= Beginning of Section =

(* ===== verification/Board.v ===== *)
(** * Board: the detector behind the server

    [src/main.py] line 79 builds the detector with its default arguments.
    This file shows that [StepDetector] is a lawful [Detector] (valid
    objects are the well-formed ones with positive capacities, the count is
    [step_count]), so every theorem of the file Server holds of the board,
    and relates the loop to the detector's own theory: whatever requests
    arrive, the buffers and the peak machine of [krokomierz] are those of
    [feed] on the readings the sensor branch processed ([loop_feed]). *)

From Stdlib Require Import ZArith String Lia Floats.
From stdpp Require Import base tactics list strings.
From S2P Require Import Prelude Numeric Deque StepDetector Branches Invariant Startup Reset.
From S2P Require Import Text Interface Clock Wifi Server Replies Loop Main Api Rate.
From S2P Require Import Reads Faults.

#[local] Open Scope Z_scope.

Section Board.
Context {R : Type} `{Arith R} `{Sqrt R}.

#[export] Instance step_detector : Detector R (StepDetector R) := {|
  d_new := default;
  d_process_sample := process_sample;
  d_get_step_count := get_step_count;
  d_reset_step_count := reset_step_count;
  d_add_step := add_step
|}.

= End of Section =
= Beginning of Section =

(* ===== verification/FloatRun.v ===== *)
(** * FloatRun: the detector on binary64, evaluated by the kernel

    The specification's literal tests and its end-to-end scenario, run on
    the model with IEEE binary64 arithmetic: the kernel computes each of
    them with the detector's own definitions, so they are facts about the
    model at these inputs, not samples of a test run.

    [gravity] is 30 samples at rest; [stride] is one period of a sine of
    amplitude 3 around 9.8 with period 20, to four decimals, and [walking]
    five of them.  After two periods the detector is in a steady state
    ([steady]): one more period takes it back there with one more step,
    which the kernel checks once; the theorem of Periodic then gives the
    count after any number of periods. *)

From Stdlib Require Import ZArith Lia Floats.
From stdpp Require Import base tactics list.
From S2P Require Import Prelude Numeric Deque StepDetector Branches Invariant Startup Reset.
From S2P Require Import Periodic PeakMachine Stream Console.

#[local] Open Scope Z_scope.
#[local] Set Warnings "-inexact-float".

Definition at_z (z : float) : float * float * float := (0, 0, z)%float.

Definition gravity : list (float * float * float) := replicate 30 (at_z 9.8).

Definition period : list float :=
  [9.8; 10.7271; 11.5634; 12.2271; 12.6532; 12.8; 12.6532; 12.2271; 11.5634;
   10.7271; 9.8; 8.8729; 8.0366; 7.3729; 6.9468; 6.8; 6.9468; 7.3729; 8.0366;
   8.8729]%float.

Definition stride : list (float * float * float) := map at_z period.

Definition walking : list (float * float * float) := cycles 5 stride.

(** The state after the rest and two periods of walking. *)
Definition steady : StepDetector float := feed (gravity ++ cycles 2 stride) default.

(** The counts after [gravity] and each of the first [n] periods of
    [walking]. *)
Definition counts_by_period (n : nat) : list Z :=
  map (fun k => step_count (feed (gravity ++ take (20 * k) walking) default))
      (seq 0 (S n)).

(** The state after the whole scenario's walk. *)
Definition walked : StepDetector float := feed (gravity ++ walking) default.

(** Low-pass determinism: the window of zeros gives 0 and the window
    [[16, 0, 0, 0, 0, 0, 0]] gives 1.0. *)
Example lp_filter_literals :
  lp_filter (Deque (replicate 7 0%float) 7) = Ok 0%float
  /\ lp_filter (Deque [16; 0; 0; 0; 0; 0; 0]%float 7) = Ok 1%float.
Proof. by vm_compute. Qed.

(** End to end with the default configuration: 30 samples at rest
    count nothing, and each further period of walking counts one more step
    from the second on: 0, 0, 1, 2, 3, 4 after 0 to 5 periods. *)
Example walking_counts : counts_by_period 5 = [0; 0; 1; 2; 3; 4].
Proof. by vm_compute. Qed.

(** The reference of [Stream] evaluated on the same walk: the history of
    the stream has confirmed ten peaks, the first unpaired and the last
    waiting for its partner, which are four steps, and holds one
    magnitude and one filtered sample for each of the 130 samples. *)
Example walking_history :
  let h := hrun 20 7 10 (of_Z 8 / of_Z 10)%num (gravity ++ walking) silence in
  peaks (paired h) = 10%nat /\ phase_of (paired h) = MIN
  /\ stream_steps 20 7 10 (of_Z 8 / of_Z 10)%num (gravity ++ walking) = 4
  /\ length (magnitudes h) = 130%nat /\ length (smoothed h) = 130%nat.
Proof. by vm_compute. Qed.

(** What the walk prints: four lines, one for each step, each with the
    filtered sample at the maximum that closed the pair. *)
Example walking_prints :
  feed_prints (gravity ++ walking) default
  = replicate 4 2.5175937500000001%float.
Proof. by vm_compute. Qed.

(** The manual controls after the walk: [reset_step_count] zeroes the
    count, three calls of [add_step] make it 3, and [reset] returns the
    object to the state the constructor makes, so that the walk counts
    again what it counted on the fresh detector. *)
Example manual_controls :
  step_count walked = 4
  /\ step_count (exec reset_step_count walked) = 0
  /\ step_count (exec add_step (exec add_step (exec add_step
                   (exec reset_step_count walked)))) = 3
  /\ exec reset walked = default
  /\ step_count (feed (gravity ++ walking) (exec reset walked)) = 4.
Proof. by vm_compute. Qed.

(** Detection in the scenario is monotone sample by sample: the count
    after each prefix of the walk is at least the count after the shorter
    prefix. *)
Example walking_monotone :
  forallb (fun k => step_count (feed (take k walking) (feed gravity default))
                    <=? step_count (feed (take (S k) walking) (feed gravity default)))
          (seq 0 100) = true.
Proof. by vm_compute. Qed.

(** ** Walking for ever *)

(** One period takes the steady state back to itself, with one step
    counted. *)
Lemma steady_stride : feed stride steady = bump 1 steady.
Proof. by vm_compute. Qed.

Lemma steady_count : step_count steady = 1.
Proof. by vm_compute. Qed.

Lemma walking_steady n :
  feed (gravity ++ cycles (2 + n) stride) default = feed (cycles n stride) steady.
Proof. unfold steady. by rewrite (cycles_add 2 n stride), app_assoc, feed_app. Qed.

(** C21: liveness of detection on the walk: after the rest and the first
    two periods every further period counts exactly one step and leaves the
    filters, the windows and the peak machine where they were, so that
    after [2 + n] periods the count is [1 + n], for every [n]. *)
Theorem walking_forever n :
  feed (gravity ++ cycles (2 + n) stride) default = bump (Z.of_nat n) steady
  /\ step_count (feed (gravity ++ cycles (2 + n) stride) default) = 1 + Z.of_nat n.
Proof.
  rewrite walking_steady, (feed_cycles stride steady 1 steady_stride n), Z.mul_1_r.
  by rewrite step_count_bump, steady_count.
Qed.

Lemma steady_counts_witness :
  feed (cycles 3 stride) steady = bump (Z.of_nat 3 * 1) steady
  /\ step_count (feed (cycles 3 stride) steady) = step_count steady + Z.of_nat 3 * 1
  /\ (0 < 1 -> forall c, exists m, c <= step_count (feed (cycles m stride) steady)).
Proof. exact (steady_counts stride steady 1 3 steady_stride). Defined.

= End of Section =
= Beginning of Section =

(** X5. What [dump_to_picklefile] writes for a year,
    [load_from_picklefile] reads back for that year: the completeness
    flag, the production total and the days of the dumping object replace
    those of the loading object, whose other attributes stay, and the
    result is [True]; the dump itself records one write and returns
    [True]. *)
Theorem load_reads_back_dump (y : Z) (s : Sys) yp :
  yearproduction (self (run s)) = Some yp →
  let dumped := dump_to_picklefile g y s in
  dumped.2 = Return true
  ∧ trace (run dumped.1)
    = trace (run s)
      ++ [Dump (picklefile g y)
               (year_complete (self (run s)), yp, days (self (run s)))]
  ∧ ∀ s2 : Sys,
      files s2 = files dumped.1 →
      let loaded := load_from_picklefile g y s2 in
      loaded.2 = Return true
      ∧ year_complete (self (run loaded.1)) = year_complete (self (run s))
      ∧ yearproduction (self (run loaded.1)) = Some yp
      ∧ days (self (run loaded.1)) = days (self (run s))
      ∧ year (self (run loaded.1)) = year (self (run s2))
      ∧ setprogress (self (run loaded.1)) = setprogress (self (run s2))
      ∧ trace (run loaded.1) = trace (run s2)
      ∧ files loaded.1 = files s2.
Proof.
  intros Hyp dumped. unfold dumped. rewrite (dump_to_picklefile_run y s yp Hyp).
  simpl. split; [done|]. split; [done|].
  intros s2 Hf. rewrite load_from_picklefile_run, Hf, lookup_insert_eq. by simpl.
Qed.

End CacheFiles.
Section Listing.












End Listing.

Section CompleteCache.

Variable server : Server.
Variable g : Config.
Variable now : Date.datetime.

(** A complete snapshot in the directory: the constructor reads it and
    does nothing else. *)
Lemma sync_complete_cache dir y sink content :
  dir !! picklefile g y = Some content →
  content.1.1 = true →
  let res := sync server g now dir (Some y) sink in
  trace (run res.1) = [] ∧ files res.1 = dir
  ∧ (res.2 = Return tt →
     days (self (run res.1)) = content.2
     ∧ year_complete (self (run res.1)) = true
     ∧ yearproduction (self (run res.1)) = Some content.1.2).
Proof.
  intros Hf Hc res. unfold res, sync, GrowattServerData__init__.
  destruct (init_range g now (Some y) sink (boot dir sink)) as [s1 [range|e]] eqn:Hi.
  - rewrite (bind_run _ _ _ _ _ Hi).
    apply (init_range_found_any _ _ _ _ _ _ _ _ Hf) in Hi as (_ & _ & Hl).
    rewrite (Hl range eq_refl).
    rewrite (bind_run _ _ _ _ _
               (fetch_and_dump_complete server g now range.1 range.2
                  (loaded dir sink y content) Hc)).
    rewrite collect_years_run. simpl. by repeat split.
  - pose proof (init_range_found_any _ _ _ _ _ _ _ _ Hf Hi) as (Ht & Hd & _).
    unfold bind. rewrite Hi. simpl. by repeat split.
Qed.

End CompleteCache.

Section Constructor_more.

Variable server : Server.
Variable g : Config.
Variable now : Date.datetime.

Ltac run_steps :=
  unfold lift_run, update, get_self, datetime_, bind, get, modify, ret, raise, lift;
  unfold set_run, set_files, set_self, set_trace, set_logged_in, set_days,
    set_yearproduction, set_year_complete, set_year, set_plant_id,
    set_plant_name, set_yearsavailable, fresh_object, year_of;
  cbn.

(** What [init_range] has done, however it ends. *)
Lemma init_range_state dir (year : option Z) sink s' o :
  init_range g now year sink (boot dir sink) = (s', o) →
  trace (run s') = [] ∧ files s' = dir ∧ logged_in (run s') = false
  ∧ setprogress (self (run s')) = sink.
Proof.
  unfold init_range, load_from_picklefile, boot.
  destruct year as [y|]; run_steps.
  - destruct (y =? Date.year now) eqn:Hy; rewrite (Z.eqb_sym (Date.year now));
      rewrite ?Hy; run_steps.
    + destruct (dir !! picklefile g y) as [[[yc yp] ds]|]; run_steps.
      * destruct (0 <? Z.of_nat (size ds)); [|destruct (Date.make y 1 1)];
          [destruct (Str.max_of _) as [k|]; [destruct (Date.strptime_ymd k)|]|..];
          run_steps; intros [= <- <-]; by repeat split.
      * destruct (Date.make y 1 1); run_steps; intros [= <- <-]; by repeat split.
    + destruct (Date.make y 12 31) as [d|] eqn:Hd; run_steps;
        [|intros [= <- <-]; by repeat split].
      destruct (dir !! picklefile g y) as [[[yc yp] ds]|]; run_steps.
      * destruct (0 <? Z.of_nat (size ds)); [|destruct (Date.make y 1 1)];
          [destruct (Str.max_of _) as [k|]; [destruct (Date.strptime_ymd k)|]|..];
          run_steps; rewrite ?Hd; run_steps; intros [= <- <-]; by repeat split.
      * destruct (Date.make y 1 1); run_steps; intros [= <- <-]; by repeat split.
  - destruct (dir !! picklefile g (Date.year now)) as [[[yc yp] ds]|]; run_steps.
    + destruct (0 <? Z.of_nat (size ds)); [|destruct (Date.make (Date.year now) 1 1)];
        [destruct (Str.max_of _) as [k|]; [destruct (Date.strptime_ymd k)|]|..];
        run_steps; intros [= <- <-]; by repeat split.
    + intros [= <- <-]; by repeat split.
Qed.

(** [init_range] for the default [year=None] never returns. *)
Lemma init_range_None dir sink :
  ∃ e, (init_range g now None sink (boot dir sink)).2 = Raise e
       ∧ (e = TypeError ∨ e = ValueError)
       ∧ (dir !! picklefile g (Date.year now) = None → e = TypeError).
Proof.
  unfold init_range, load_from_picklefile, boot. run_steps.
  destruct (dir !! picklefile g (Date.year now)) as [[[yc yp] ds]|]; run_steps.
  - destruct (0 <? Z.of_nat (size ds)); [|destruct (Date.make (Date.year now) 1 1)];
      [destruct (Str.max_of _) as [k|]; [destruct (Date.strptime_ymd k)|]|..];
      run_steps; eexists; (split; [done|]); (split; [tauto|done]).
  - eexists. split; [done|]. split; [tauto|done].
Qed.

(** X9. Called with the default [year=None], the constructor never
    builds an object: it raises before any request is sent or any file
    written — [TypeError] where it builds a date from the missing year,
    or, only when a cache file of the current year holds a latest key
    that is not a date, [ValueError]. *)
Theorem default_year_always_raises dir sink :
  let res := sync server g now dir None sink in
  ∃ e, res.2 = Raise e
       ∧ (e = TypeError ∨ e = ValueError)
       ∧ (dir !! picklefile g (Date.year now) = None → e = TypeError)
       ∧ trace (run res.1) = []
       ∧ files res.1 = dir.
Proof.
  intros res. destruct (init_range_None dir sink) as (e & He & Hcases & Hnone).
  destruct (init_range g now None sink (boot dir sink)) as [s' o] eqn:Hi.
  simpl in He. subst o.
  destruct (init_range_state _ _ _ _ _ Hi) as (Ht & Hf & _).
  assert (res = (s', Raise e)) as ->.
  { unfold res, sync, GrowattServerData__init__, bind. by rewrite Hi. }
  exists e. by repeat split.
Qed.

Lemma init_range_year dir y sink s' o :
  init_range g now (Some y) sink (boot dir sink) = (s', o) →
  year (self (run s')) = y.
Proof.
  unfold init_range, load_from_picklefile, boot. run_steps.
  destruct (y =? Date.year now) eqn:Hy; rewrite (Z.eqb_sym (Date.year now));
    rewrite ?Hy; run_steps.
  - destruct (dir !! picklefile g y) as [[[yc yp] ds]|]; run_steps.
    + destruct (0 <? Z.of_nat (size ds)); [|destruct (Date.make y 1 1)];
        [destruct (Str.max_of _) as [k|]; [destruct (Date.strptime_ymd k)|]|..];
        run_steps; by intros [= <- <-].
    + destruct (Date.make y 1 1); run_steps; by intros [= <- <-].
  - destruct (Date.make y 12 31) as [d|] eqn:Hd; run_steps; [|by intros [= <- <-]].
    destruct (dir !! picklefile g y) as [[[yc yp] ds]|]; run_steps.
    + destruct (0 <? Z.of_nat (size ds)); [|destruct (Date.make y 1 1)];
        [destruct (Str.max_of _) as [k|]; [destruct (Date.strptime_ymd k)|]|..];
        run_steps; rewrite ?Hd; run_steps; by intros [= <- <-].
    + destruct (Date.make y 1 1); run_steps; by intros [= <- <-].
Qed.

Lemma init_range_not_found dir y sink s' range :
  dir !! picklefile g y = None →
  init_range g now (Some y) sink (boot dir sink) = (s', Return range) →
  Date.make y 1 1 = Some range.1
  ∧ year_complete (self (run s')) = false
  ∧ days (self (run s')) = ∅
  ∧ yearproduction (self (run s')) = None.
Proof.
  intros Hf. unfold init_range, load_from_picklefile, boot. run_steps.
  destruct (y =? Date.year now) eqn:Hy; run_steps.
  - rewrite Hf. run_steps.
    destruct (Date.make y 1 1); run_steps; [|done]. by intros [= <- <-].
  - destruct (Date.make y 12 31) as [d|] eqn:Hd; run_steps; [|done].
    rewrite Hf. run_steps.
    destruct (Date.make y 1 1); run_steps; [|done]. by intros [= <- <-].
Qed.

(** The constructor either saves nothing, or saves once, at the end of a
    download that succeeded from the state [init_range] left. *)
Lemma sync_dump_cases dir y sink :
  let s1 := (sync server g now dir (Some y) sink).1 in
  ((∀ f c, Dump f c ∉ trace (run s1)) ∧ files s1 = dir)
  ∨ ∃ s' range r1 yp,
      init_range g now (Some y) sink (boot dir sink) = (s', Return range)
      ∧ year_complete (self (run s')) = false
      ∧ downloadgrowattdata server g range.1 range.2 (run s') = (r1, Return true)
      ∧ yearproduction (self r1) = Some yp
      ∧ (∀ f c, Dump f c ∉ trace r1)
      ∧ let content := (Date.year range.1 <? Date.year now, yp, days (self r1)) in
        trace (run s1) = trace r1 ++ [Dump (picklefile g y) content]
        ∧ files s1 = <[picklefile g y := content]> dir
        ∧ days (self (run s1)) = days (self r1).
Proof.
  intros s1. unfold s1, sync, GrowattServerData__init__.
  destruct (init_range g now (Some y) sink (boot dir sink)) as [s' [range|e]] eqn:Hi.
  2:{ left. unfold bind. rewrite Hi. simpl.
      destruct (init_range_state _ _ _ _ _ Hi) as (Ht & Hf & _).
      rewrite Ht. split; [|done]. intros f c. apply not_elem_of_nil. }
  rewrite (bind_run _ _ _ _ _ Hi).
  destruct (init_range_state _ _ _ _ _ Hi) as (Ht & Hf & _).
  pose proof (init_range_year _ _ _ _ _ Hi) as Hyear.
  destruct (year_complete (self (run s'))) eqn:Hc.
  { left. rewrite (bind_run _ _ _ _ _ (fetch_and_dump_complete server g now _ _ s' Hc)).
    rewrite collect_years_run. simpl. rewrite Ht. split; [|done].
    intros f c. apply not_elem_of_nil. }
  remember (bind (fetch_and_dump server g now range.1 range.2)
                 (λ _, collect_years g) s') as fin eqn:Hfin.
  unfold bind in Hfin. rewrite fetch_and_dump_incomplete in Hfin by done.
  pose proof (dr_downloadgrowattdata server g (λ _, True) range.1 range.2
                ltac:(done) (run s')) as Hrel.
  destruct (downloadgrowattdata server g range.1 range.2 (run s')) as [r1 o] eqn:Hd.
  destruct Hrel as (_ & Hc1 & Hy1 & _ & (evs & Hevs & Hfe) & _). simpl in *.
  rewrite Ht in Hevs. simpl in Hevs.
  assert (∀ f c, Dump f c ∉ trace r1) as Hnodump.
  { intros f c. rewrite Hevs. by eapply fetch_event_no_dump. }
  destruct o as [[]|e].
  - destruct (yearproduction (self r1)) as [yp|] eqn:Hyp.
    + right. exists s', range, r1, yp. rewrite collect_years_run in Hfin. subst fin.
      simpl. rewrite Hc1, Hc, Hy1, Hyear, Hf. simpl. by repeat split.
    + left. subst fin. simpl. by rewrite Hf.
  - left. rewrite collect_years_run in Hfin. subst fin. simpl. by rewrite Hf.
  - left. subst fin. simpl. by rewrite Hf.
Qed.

= End of Section =

# Exercise goal
Using the material above, transcribe exactly the lines from the line with "(** * FloatRun: the" to the line with "[gravity] is 30"; both count, and nothing else goes in.

# Your solution
(** * FloatRun: the detector on binary64, evaluated by the kernel

    The specification's literal tests and its end-to-end scenario, run on
    the model with IEEE binary64 arithmetic: the kernel computes each of
    them with the detector's own definitions, so they are facts about the
    model at these inputs, not samples of a test run.

    [gravity] is 30 samples at rest; [stride] is one period of a sine of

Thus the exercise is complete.